Record set
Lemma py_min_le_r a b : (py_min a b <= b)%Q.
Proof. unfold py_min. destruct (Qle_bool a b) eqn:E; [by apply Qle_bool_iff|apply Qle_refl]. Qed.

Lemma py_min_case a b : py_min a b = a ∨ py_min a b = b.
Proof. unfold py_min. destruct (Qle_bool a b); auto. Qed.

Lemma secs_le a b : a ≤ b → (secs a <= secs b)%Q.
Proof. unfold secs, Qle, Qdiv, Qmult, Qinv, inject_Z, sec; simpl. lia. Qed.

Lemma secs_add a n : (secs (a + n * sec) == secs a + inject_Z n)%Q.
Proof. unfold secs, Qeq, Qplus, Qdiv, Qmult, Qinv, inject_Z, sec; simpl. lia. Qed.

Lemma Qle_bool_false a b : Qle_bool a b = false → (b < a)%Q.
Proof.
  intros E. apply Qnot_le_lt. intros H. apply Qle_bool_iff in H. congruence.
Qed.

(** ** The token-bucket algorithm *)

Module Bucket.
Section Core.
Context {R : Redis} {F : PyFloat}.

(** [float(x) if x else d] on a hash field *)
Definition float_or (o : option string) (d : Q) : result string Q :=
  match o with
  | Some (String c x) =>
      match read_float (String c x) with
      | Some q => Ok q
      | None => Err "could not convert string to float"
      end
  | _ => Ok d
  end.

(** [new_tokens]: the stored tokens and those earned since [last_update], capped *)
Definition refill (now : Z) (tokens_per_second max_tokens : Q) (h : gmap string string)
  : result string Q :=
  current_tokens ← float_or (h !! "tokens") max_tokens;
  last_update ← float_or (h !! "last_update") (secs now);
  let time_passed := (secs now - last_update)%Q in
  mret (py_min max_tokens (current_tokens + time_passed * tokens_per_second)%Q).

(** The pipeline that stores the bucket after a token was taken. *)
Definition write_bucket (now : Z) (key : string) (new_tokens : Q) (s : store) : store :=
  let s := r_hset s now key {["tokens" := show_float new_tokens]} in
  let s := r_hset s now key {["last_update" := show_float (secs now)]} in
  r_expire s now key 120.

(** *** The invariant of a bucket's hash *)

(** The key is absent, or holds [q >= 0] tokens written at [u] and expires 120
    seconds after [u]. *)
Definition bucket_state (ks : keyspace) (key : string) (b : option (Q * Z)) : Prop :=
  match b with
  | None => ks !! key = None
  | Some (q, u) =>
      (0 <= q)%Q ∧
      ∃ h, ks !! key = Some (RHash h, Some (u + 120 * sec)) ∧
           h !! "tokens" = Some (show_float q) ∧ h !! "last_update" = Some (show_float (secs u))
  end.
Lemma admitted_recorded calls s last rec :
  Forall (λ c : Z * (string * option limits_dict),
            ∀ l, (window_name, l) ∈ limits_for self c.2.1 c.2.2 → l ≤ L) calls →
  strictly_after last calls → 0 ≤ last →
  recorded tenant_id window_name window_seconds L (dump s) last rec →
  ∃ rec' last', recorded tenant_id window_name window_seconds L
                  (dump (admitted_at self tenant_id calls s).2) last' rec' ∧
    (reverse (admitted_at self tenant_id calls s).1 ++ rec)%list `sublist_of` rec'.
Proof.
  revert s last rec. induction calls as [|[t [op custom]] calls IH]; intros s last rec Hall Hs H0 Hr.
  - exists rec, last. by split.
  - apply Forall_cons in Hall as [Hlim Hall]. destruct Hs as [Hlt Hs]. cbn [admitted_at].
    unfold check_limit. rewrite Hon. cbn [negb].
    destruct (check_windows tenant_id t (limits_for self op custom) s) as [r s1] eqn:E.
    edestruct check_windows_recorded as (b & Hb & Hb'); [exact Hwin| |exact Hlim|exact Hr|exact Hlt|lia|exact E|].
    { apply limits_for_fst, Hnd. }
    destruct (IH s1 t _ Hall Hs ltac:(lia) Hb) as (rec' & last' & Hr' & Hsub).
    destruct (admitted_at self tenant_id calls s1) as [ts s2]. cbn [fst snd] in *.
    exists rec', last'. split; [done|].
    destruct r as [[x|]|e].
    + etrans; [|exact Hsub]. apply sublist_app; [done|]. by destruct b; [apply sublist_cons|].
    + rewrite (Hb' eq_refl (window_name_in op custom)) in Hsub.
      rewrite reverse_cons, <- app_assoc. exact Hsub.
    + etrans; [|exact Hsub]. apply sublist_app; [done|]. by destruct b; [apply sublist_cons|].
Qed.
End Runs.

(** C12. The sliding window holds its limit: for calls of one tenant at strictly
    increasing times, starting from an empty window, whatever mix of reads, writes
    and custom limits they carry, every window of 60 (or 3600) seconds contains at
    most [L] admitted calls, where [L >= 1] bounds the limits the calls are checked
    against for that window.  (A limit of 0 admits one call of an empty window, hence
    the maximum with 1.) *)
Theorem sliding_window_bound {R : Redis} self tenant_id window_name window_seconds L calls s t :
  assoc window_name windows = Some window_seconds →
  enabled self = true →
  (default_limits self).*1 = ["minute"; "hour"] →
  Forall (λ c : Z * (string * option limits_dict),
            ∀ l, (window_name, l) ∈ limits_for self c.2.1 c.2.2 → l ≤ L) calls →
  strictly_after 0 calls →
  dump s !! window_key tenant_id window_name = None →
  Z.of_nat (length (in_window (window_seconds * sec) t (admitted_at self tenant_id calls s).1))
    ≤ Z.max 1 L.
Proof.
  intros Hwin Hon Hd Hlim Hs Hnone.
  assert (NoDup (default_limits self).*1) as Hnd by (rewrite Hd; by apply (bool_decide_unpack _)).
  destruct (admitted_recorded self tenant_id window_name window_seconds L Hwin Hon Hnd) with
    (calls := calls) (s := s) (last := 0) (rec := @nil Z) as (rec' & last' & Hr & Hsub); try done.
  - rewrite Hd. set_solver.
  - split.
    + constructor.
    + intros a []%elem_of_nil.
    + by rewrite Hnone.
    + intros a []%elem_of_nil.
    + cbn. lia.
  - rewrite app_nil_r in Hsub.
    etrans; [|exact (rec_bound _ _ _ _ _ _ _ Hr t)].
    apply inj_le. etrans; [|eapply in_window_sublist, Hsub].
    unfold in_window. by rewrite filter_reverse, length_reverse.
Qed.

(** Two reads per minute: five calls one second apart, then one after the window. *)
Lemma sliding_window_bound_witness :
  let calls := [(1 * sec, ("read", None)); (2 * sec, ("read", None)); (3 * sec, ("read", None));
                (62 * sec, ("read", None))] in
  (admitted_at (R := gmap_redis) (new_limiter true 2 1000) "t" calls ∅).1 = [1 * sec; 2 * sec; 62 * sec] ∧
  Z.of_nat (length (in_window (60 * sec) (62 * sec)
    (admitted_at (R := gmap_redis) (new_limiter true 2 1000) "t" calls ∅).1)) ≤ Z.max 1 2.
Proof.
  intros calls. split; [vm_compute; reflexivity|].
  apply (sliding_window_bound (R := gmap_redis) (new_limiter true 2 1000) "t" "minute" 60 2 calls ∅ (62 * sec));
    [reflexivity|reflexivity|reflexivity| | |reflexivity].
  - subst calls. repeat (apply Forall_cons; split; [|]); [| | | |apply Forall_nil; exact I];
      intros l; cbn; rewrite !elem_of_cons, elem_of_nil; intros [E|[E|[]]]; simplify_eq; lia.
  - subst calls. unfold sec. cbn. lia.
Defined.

Task statement
In the listing above, count each line that holds the string "secs". Give the number only.

Answer for the task
8